▶ _The problem_
From the top of the entries below through the line containing "if client_closed r then mret false else", return every line exactly as written, please, and stop there.

▶ _Data excerpts_
★ ★ ★
(** One turn of the loop; [true]: the server has ended the request ([break]). *)
Definition client_turn (ev : client_event) : prog R relay_error bool :=
  r ← get;
  match ev with
  | InboundRead lost read =>
      if client_closed r then mret false else
      _ ← modify (fun r => set_session (dropped_read lost (session r)) r);
      data ← prog_map_err (ErrIo "failed to read inbound client data") (lift_res read);
      match data with
      | [] =>
          _ ← modify set_closed;
          _ ← on_session (write_frame (EndRequest (reason_as_u8 CloseReason.ClientClose)));
          mret false
      | _ =>
          _ ← modify (add_tx (length data));
          _ ← on_session (write_frame (Data data));
          mret false
      end
  | ServerFrame =>
      frame ← on_session read_frame;
      match frame with
      | Data data =>
          _ ← modify (add_rx (length data));
          _ ← on_inbound "failed to write framed server data to inbound client" (write_all data);
          mret false
      | EndRequest _ => mret true
      | Reset reason => fail (ErrMsg ("reusable request reset by server: " +:+ pretty reason))
      | Close reason => fail (ErrMsg ("reusable session closed by server: " +:+ pretty reason))
      | Ping token => _ ← on_session (write_frame (Pong token)); mret false
      | frame => fail (ErrUnexpected "unexpected reusable relay frame" frame)
      end
  end.

Fixpoint client_loop (evs : list client_event) : prog R relay_error (Z * Z) :=
  match evs with
  | [] => pending
  | ev :: evs =>
      stop ← client_turn ev;
      match stop with
      | true => r ← get; mret (tx r, rx r)
      | false => client_loop evs
      end
  end.

Definition relay_tcp_frames (outbuf first : option (list Z)) (evs : list client_event)
    : prog R relay_error (Z * Z) :=
  _ ← modify (fun r => ClientRelay (session r) (inbound r) 0 0 false);
  _ ← send_first outbuf first;
  client_loop evs.

(** ** The one-shot relay *)

(** [relay_tcp_with] up to [copy_bidirectional], on the proxied client and the tunnel: the header
    goes out together with what the client sends within the timeout.  [first] is the outcome of that
    one read (the number of bytes it takes; [None] when it times out).
    [outbuf.reserve_exact(MAX_FIRST_PACKET_SIZE - outbuf.len())] has no guard: a longer buffer
    underflows the subtraction.  The result is [initlen]. *)
Definition first_packet (outbuf : option (list Z)) (first : option (res io_error nat))
    : prog (I * St) relay_error nat :=
  match outbuf with
  | None => mret 0%nat
  | Some outbuf =>
      if MAX_FIRST_PACKET_SIZE <? Z.of_nat (length outbuf) then panic else
      b ← prog_map_err (ErrIo "failed to read initial inbound data")
            (match first with
             | Some r =>
                 n ← lift_res r;
                 zoom fst (fun i w => (i, w.2)) (read_exact (Nat.min n (room (length outbuf))))
             | None => mret []
             end);
      _ ← prog_map_err (ErrIo "failed to write request header together with initial inbound data")
            (zoom snd (fun s w => (w.1, s)) (write_all (outbuf ++ b)));
      mret (length b)
  end.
★ ★ ★
▶ _Solution to this task_
(** One turn of the loop; [true]: the server has ended the request ([break]). *)
Definition client_turn (ev : client_event) : prog R relay_error bool :=
  r ← get;
  match ev with
  | InboundRead lost read =>
      if client_closed r then mret false else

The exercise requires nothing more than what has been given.